Jika boleh ditebak, salah satu problem utama partai adalah gagalnya kaderisasi partai (Gun Gun, 2018). Realitas menunjukkan bahwa kader-kader terbaik partai tak mulus melenggang ke Senayan. Mayoritas bertumbangan melawan popularitas artis, tokoh agama, tokoh masyarakat, mantan birokrat militer & sipil, serta kelompok pengusaha. Para kader gigit jari, mereka merasa membangun partai tapi tak dapat apa-apa.
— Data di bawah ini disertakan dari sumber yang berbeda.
Lemma tmul_shape x y : shape y = shape x -> shape (tmul x y) = shape x.
Proof.
  unfold shape, tmul.
  revert y; induction x as [|row x IH]; intros [|d y]; simpl; intros Hs; try discriminate; auto.
  injection Hs as Hrow Hrest.
  rewrite zip_with_length, Hrow, Nat.min_id. f_equal. apply IH. assumption.
Qed.

(** Unfolds the tensor operations on explicit tensors. *)
Ltac tensor_simpl :=
  unfold tadd, tmul, smul, muls, divs, zeros_like, ones_like, tmap; simpl.

(** ** The Euler step *)

(** C7. Where the drift returns [d], [EulerSimulator.step] returns
    [xt + h * d]: entry by entry [xt[b,i] + h * d[b,i]], of the shape of [xt]
    when [d] has it.  The step is deterministic: it leaves the random
    generator as it found it and its output does not depend on it. *)
Theorem EulerSimulator_step_spec (ode : ODE) (xt : Tensor) (t h : R) (d : Tensor) :
  ode_drift_coefficient ode xt t = Ok d ->
  (forall g, step (EulerSimulator ode) xt t h g = Ok (tadd xt (smul h d), g)) /\
  (forall b i, (b < length xt)%nat -> (b < length d)%nat ->
     (i < length (nth b xt []))%nat -> (i < length (nth b d []))%nat ->
     entry (tadd xt (smul h d)) b i = entry xt b i + h * entry d b i) /\
  (shape d = shape xt -> shape (tadd xt (smul h d)) = shape xt) /\
  (forall g g', value (step (EulerSimulator ode) xt t h g) =
                value (step (EulerSimulator ode) xt t h g')).
Proof.
  intros Hd. repeat split.
  - intros g. simpl. unfold lift, Euler_step. rewrite Hd. reflexivity.
  - intros b i Hb Hb' Hi Hi'.
    assert (Hrow : nth b (smul h d) [] = map (fun v => h * v) (nth b d [])).
    { unfold smul, tmap.
      rewrite (nth_indep _ [] (map (fun v => h * v) [])) by (rewrite length_map; assumption).
      apply map_nth. }
    rewrite entry_tadd; try assumption.
    + f_equal. apply entry_tmap; assumption.
    + unfold smul, tmap. rewrite length_map. assumption.
    + rewrite Hrow, length_map. assumption.
  - intros Hs. apply tadd_shape. unfold smul. rewrite tmap_shape. assumption.
  - intros g g'. simpl. unfold lift, value.
    destruct (Euler_step ode xt t h); reflexivity.
Qed.

Lemma EulerSimulator_step_spec_witness :
  step (EulerSimulator (ode_of (OUProcess 1 0))) [[1; 2]] 0 (1 / 2) rng0
  = Ok (tadd [[1; 2]] (smul (1 / 2) (smul (- 1) [[1; 2]])), rng0).
Proof.
  apply (EulerSimulator_step_spec (ode_of (OUProcess 1 0)) [[1; 2]] 0 (1 / 2)
           (smul (- 1) [[1; 2]])).
  reflexivity.
Defined.

(** ** Euler-Maruyama with no diffusion *)

Lemma math_sqrt_nonneg h : 0 <= h -> math_sqrt h = Ok (sqrt h).
Proof.
  intros Hh. unfold math_sqrt. destruct (Rle_dec 0 h); [reflexivity | contradiction].
Qed.

Lemma math_sqrt_negative h : h < 0 -> math_sqrt h = Raise MathDomainError.
Proof.
  intros Hh. unfold math_sqrt. destruct (Rle_dec 0 h); [lra | reflexivity].
Qed.

(** C1, as amended. For an SDE whose diffusion coefficient is the zero tensor
    everywhere and an ODE with the same drift, [EulerMaruyamaSimulator.step]
    returns what [EulerSimulator.step] returns, at every state, time and
    step size [h >= 0]. *)
Theorem EulerMaruyama_zero_diffusion_is_Euler
  (sde : SDE) (ode : ODE) (xt : Tensor) (t h : R) (g : Rng) :
  (forall x s, diffusion_coefficient sde x s = Ok (zeros_like x)) ->
  (forall x s, ode_drift_coefficient ode x s = drift_coefficient sde x s) ->
  0 <= h ->
  value (step (EulerMaruyamaSimulator sde) xt t h g) =
  value (step (EulerSimulator ode) xt t h g).
Proof.
  intros Hzero Hdrift Hh. simpl.
  unfold EulerMaruyama_step, Euler_step, bind, lift, draw, ret, value.
  rewrite Hdrift, Hzero, (math_sqrt_nonneg h Hh).
  destruct (drift_coefficient sde xt t) as [d|e]; simpl; [|reflexivity].
  pose proof (randn_like_shape xt g) as Hshape.
  destruct (randn_like xt g) as [z g']. simpl in *.
  rewrite tmul_zeros_like by assumption.
  rewrite muls_zeros_like, tadd_zeros_like. reflexivity.
Qed.

Lemma OUProcess_zero_sigma_diffusion theta x s :
  diffusion_coefficient (OUProcess theta 0) x s = Ok (zeros_like x).
Proof. simpl. rewrite smul_zero_ones_like. reflexivity. Qed.

Lemma EulerMaruyama_zero_diffusion_is_Euler_witness :
  value (step (EulerMaruyamaSimulator (OUProcess 1 0)) [[1; 2]] 0 (1 / 2) rng0) =
  value (step (EulerSimulator (ode_of (OUProcess 1 0))) [[1; 2]] 0 (1 / 2) rng0).
Proof.
  apply (EulerMaruyama_zero_diffusion_is_Euler (OUProcess 1 0) (ode_of (OUProcess 1 0))).
  - intros x s. apply OUProcess_zero_sigma_diffusion.
  - reflexivity.
  - lra.
Defined.

(** C1, as stated, fails at a negative step size: the Ornstein-Uhlenbeck
    process with [sigma = 0] has zero diffusion, the Euler step from [[1]]
    with [h = -1] returns [[2]], and the Euler-Maruyama step raises the
    [ValueError] of [math.sqrt]. *)
Lemma EulerMaruyama_negative_step_differs :
  (forall x s, diffusion_coefficient (OUProcess 1 0) x s = Ok (zeros_like x)) /\
  value (step (EulerSimulator (ode_of (OUProcess 1 0))) [[1]] 0 (- 1) rng0) = Ok [[2]] /\
  value (step (EulerMaruyamaSimulator (OUProcess 1 0)) [[1]] 0 (- 1) rng0)
    = Raise MathDomainError /\
  value (step (EulerMaruyamaSimulator (OUProcess 1 0)) [[1]] 0 (- 1) rng0) <>
  value (step (EulerSimulator (ode_of (OUProcess 1 0))) [[1]] 0 (- 1) rng0).
Proof.
  assert (HE : value (step (EulerSimulator (ode_of (OUProcess 1 0))) [[1]] 0 (- 1) rng0)
               = Ok [[2]]).
  { simpl. unfold value, lift, Euler_step. tensor_simpl. do 3 f_equal. lra. }
  assert (HM : value (step (EulerMaruyamaSimulator (OUProcess 1 0)) [[1]] 0 (- 1) rng0)
               = Raise MathDomainError).
  { simpl. unfold EulerMaruyama_step, bind, lift, draw, ret, value. simpl.
    rewrite math_sqrt_negative by lra. reflexivity. }
  repeat split.
  - intros x s. apply OUProcess_zero_sigma_diffusion.
  - exact HE.
  - exact HM.
  - rewrite HE, HM. discriminate.
Qed.

(** ** The simulation loop *)

Lemma increments_range (ts : list R) :
  map (fun i => (item ts i, item ts (i + 1) - item ts i)) (range (length ts - 1))
  = increments ts.
Proof.
  unfold range. induction ts as [|t rest IH]; [reflexivity|].
  destruct rest as [|t' rest']; [reflexivity|].
  replace (length (t :: t' :: rest') - 1)%nat with (S (length (t' :: rest') - 1))
    by (simpl; lia).
  cbn [seq map]. rewrite <- seq_shift, map_map.
  change (increments (t :: t' :: rest')) with ((t, t' - t) :: increments (t' :: rest')).
  f_equal. rewrite <- IH. apply map_ext. intros i. reflexivity.
Qed.

Lemma increments_length (ts : list R) : length (increments ts) = (length ts - 1)%nat.
Proof.
  rewrite <- increments_range, length_map. unfold range. apply length_seq.
Qed.

Lemma increments_nth (ts : list R) (i : nat) :
  (i + 1 < length ts)%nat ->
  nth i (increments ts) (0, 0) = (item ts i, item ts (i + 1) - item ts i).
Proof.
  intros Hi. rewrite <- increments_range.
  set (f := fun i => (item ts i, item ts (i + 1) - item ts i)).
  rewrite (nth_indep _ (0, 0) (f O)) by (rewrite length_map; unfold range; rewrite length_seq; lia).
  rewrite map_nth. unfold range. rewrite seq_nth by lia. reflexivity.
Qed.

Lemma simulate_loop (sim : Simulator) (ts : list R) (idxs : list nat) (x : Tensor) (g : Rng) :
  for_each idxs
    (fun t_idx x => step sim x (item ts t_idx) (item ts (t_idx + 1) - item ts t_idx)) x g
  = steps sim (map (fun i => (item ts i, item ts (i + 1) - item ts i)) idxs) x g.
Proof.
  revert x g; induction idxs as [|i rest IH]; intros x g; [reflexivity|].
  cbn [for_each map steps]. unfold bind.
  destruct (step sim x _ _ g) as [[y g']|e]; [apply IH | reflexivity].
Qed.

Lemma bind_unfold {S A B} (m : St S A) (k : A -> St S B) (s : S) :
  bind m k s = match m s with Ok (a, s') => k a s' | Raise e => Raise e end.
Proof. reflexivity. Qed.

Lemma last_default {A} (a : A) (l : list A) (d d' : A) :
  last (a :: l) d = last (a :: l) d'.
Proof.
  revert a; induction l as [|b l IH]; intros a; [reflexivity|]. apply (IH b).
Qed.

Lemma trajectory_loop_states (sim : Simulator) (ts : list R) (idxs : list nat)
  (x : Tensor) (xs : list Tensor) (g : Rng) :
  for_each idxs
    (fun t_idx '(x, xs) =>
       x <- step sim x (item ts t_idx) (item ts (t_idx + 1) - item ts t_idx) ;;
       ret (x, xs ++ [clone x])) (x, xs) g
  = match states sim (map (fun i => (item ts i, item ts (i + 1) - item ts i)) idxs) x g with
    | Ok (ys, g') => Ok ((last ys x, xs ++ ys), g')
    | Raise e => Raise e
    end.
Proof.
  revert x xs g; induction idxs as [|i rest IH]; intros x xs g.
  - cbn. unfold ret. rewrite app_nil_r. reflexivity.
  - cbn [for_each map states]. rewrite !bind_unfold.
    destruct (step sim x _ _ g) as [[y g']|e]; [|reflexivity].
    unfold ret at 1. rewrite IH. rewrite bind_unfold.
    destruct (states sim _ y g') as [[ys g'']|e]; [|reflexivity].
    unfold ret, clone. rewrite <- app_assoc. cbn [app].
    destruct ys as [|y' ys]; [reflexivity|].
    do 3 f_equal. change (last (y :: y' :: ys) x) with (last (y' :: ys) x).
    apply last_default.
Qed.

Lemma simulate_steps (sim : Simulator) (x : Tensor) (ts : list R) (g : Rng) :
  simulate sim x ts g = steps sim (increments ts) x g.
Proof.
  unfold simulate. cbv zeta. rewrite simulate_loop, increments_range. reflexivity.
Qed.

Lemma simulate_with_trajectory_states (sim : Simulator) (x : Tensor) (ts : list R) (g : Rng) :
  simulate_with_trajectory sim x ts g
  = (ys <- states sim (increments ts) x ;; ret (x :: ys)) g.
Proof.
  unfold simulate_with_trajectory. cbv zeta. unfold bind at 1.
  rewrite trajectory_loop_states, increments_range. unfold bind, ret, stack_dim1, clone.
  destruct (states sim (increments ts) x g) as [[ys g']|e]; reflexivity.
Qed.

Lemma steps_states (sim : Simulator) (incs : list (R * R)) (x : Tensor) (g : Rng) :
  steps sim incs x g
  = match states sim incs x g with
    | Ok (ys, g') => Ok (last ys x, g')
    | Raise e => Raise e
    end.
Proof.
  revert x g; induction incs as [|[t h] rest IH]; intros x g; [reflexivity|].
  cbn [steps states]. unfold bind.
  destruct (step sim x t h g) as [[y g']|e]; [|reflexivity].
  rewrite IH. destruct (states sim rest y g') as [[ys g'']|e]; [|reflexivity].
  unfold ret. destruct ys as [|y' ys]; [reflexivity|].
  do 2 f_equal. change (last (y :: y' :: ys) x) with (last (y' :: ys) x).
  apply last_default.
Qed.

Lemma states_length (sim : Simulator) (incs : list (R * R)) :
  forall x g ys g', states sim incs x g = Ok (ys, g') -> length ys = length incs.
Proof.
  induction incs as [|[t h] rest IH]; intros x g ys g' H.
  - cbn in H. unfold ret in H. injection H as <- _. reflexivity.
  - cbn [states] in H. unfold bind in H.
    destruct (step sim x t h g) as [[y g1]|e]; [|discriminate].
    destruct (states sim rest y g1) as [[ys1 g2]|e] eqn:E; [|discriminate].
    unfold ret in H. injection H as <- _. simpl. f_equal. eapply IH; eassumption.
Qed.

Lemma states_total (sim : Simulator) (admissible : R -> Prop) (incs : list (R * R)) :
  (forall x t h g, admissible h -> exists y g', step sim x t h g = Ok (y, g')) ->
  Forall (fun th => admissible (snd th)) incs ->
  forall x g, exists ys g', states sim incs x g = Ok (ys, g').
Proof.
  intros Hstep Hadm. induction Hadm as [|[t h] rest Hh _ IH]; intros x g.
  - exists [], g. reflexivity.
  - destruct (Hstep x t h g Hh) as (y & g1 & Hy).
    destruct (IH y g1) as (ys & g2 & Hys).
    exists (y :: ys), g2. cbn [states]. unfold bind. rewrite Hy, Hys. reflexivity.
Qed.



(** The Euler-Maruyama step raises on a negative step size once drift and
    diffusion have returned; the Euler step does not look at the sign. *)
Lemma EulerMaruyama_step_negative (sde : SDE) (x d s : Tensor) (t h : R) (g : Rng) :
  drift_coefficient sde x t = Ok d ->
  diffusion_coefficient sde x t = Ok s ->
  h < 0 ->
  step (EulerMaruyamaSimulator sde) x t h g = Raise MathDomainError.
Proof.
  intros Hd Hs Hh. simpl. unfold EulerMaruyama_step, bind, lift, draw, ret.
  rewrite Hd, Hs. simpl. destruct (randn_like x g) as [z g'].
  rewrite (math_sqrt_negative h Hh). reflexivity.
Qed.




(** C4. The last state of the trajectory [simulate_with_trajectory] returns
    is the state [simulate] returns on the same inputs from the same random
    generator; the two calls raise together, and leave the generator in the
    same state. *)
Theorem simulate_is_last_of_trajectory
  (sim : Simulator) (x : Tensor) (ts : list R) (g : Rng) :
  simulate sim x ts g
  = match simulate_with_trajectory sim x ts g with
    | Ok (traj, g') => Ok (last traj [], g')
    | Raise e => Raise e
    end.
Proof.
  rewrite simulate_steps, simulate_with_trajectory_states, steps_states.
  unfold bind, ret.
  destruct (states sim (increments ts) x g) as [[ys g']|e]; [|reflexivity].
  f_equal. f_equal. destruct ys as [|y ys]; [reflexivity|].
  change (last (x :: y :: ys) []) with (last (y :: ys) []).
  apply last_default.
Qed.

(** C5, as amended. [simulate] and [simulate_with_trajectory] do not validate
    the schedule.  Whatever the schedule, they take one step per pair of
    consecutive timesteps, in the order given and with [h = ts[i+1] - ts[i]]
    as it comes (nothing is reordered or removed), and they raise only what a
    step raises; on the empty schedule they take no step and return the
    initial state, as a trajectory of one state. *)
Theorem simulate_takes_schedule_as_given
  (sim : Simulator) (x : Tensor) (ts : list R) (g : Rng) :
  simulate sim x ts g = steps sim (increments ts) x g /\
  simulate_with_trajectory sim x ts g
    = (ys <- states sim (increments ts) x ;; ret (x :: ys)) g /\
  simulate sim x [] g = Ok (x, g) /\
  simulate_with_trajectory sim x [] g = Ok ([x], g).
Proof.
  split; [apply simulate_steps|].
  split; [apply simulate_with_trajectory_states|].
  split.
  - rewrite simulate_steps. reflexivity.
  - rewrite simulate_with_trajectory_states. reflexivity.
Qed.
Fakta itu dengan sendirinya menjadi bukti bahwa mekanisme proporsional terbuka menyediakan pilihan inklusif bagi masyarakat. Jadi, sehebat-hebatnya kader partai dengan segudang pengalaman dan senioritasnya, pada akhirnya kalah telak oleh popularitas dan kemampuan kapital kader di luar partai. Disitu kelebihan mekanisme proporsional terbuka.
Dengan pengalaman itu, partai mulai melirik aset di luar organisasi. Mereka berebut tokoh media darling yang dapat dilabeli atribut guna mendongkrak popularitas partai. Kelak akan dijadikan semacam petugas partai seperti kasus Jokowi. Jangan heran tokoh-tokoh seperti Anies Baswedan, Ridwan Kamil, maupun Ganjar Pranowo yang tak sepenuhnya dianggap kader tulen menjadi rebutan hari-hari ini.